> **Exercise requirements**: Which of the lines in the listing that follows hold "difficulty"? Pull each one out.

> **Data listing**:
Lemma strictEq_other (a b : string) :
  a <> b -> JS.strictEq (Some a) (Some b) = false.
Proof. intros Hne. now apply String.eqb_neq. Qed.

(** ** C8: mining the mempool *)

Section Appending.
Context `{Crypto}.

Lemma constructor_frame (now index : Z) (previousHash : string)
    (transactions : list Transaction.t) (difficulty : nat) :
  let block :=
    Block.constructor now index previousHash transactions difficulty in
  Block.index block = index
  /\ Block.previousHash block = previousHash
  /\ Block.transactions block = transactions
  /\ Block.difficulty block = difficulty.
Proof.
  unfold Block.constructor. destruct (index =? 0); repeat split.
Qed.

Lemma minePendingTransactions_run (this : Blockchain.t) (tip : Block.t)
    (uuid : string) (txNow blockNow : Z) (miner : option string) :
  Blockchain.getLatestBlock this = Some tip ->
  Blockchain.minePendingTransactions uuid txNow blockNow miner this
  = let block := minedOn this tip uuid txNow blockNow miner in
    Normal block
      (Blockchain.mk (Blockchain.chain this ++ [block])
                     (Blockchain.difficulty this) []
                     (Blockchain.miningReward this)
                     (Blockchain.emitted this ++ [Blockchain.blockMined block])).
Proof.
  intros Htip.
  unfold Blockchain.minePendingTransactions, Blockchain.emit, bind, get,
         modify, ret.
  change (Blockchain.getLatestBlock
            (Blockchain.set_pendingTransactions _ this))
    with (Blockchain.getLatestBlock this).
  rewrite Htip. reflexivity.
Qed.
(** What the update editor is given for the row of [lions_frame]. *)
Definition lions_data : list dict :=
  [ [ ("President_Name", VStr "Bo"); ("President_Email", VMissing);
      ("President_Contact", VMissing); ("Secretary_Name", VMissing);
      ("Secretary_Email", VMissing); ("Secretary_Contact", VMissing);
      ("Treasurer_Name", VMissing); ("Treasurer_Email", VMissing);
      ("Treasurer_Contact", VMissing); ("Last_Fee_Paid_Year", VInt 2023) ] ].

(** An editor in which the year cell of every row has been set to [y]. *)
Definition edit_year (y : Z) (data : list dict) : list dict :=
  (λ d : dict,
     (λ '(k, v), if String.eqb k "Last_Fee_Paid_Year" then (k, VInt y) else (k, v)) <$> d)
  <$> data.

(** A world before the session starts, the service answering, over a given
    sheet. *)
Definition fresh (sheet : DataFrame) : StreamlitApp.World :=
  {| StreamlitApp.conn_ok := true; StreamlitApp.read_ok := true;
     StreamlitApp.write_ok := true;
     StreamlitApp.sheet := sheet;
     StreamlitApp.calls := []; StreamlitApp.read_cache := None;
     StreamlitApp.cache := None;
     StreamlitApp.df_orgaco := None; StreamlitApp.page := [] |}.

(** A sheet with three of the twelve columns: one row without a year, one
    whose year is a text and whose date cannot be parsed. *)
Definition partial_sheet : DataFrame :=
  Frame ["Group_Association"; "Last_Fee_Paid_Year"; "Web_Data_Updated"]
        [ {[ "Group_Association" := VStr "Lions Club";
             "Last_Fee_Paid_Year" := VMissing;
             "Web_Data_Updated" := VStr "2025-01-31" ]};
          {[ "Group_Association" := VStr "Rotary";
             "Last_Fee_Paid_Year" := VStr "2024";
             "Web_Data_Updated" := VStr "soon" ]} ].


(** A sheet without the year column. *)
Definition yearless_sheet : DataFrame :=
  Frame ["Group_Association"; "Web_Data_Updated"]
        [ {[ "Group_Association" := VStr "Lions Club";
             "Web_Data_Updated" := VStr "2025-01-31" ]} ].

(** ** [streamlit_app.py]: the script as a whole *)

(** Lines 256-276, the sidebar; the result is the number of records it
    writes. *)
Definition sidebar : script StreamlitApp.World nat :=
  df ← StreamlitApp.session_df;
  mret (length (rows df)).

(** What the user has done when the script runs: the day, the choice in the
    selectbox, the editor with its edits, the form's values and the buttons
    pressed. *)
Record interaction : Type := {
  today : date;
  selected_group_name : option cell;
  st_data_editor : list dict → list dict;
  save_clicked : bool;
  new_group : StreamlitApp.form;
  submitted : bool;
}.

Definition clear_page (w : StreamlitApp.World) : StreamlitApp.World :=
  {| StreamlitApp.conn_ok := StreamlitApp.conn_ok w;
     StreamlitApp.read_ok := StreamlitApp.read_ok w;
     StreamlitApp.write_ok := StreamlitApp.write_ok w;
     StreamlitApp.sheet := StreamlitApp.sheet w;
     StreamlitApp.calls := StreamlitApp.calls w;
     StreamlitApp.read_cache := StreamlitApp.read_cache w;
     StreamlitApp.cache := StreamlitApp.cache w;
     StreamlitApp.df_orgaco := StreamlitApp.df_orgaco w;
     StreamlitApp.page := [] |}.

(** One run of the script, top to bottom: the page is drawn anew, the session
    frame is set if there is none, then come the two tabs and the sidebar. A
    rerun or an exception that nothing catches ends the run where it
    happens. *)
Definition script_run (to_datetime : list cell → list (option date))
    (i : interaction) : script StreamlitApp.World nat :=
  _ ← update clear_page;
  _ ← StreamlitApp.init_session to_datetime;
  _ ← StreamlitApp.tab1 (today i) (selected_group_name i) (st_data_editor i)
                        (save_clicked i);
  _ ← StreamlitApp.tab2 (today i) (new_group i) (submitted i);
  sidebar.

(** The world after the script has run for each interaction in turn (a rerun
    is one more run, with no button pressed). *)
Definition script_runs (to_datetime : list cell → list (option date))
    (steps : list interaction) (w : StreamlitApp.World) : StreamlitApp.World :=
  foldl (λ w i, (script_run to_datetime i w).2) w steps.

(** The editor hands back, for the dicts it is given, dicts with the same
    keys: it is configured with [num_rows="fixed"] and shows the columns of its
    data. *)
Definition keeps_keys (editor : list dict → list dict) : Prop :=
  ∀ data, Forall2 (λ d e : dict, e.*1 = d.*1) data (editor data).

> **Task response**:
    (transactions : list Transaction.t) (difficulty : nat) :
    Block.constructor now index previousHash transactions difficulty in
  /\ Block.difficulty block = difficulty.
                     (Blockchain.difficulty this) []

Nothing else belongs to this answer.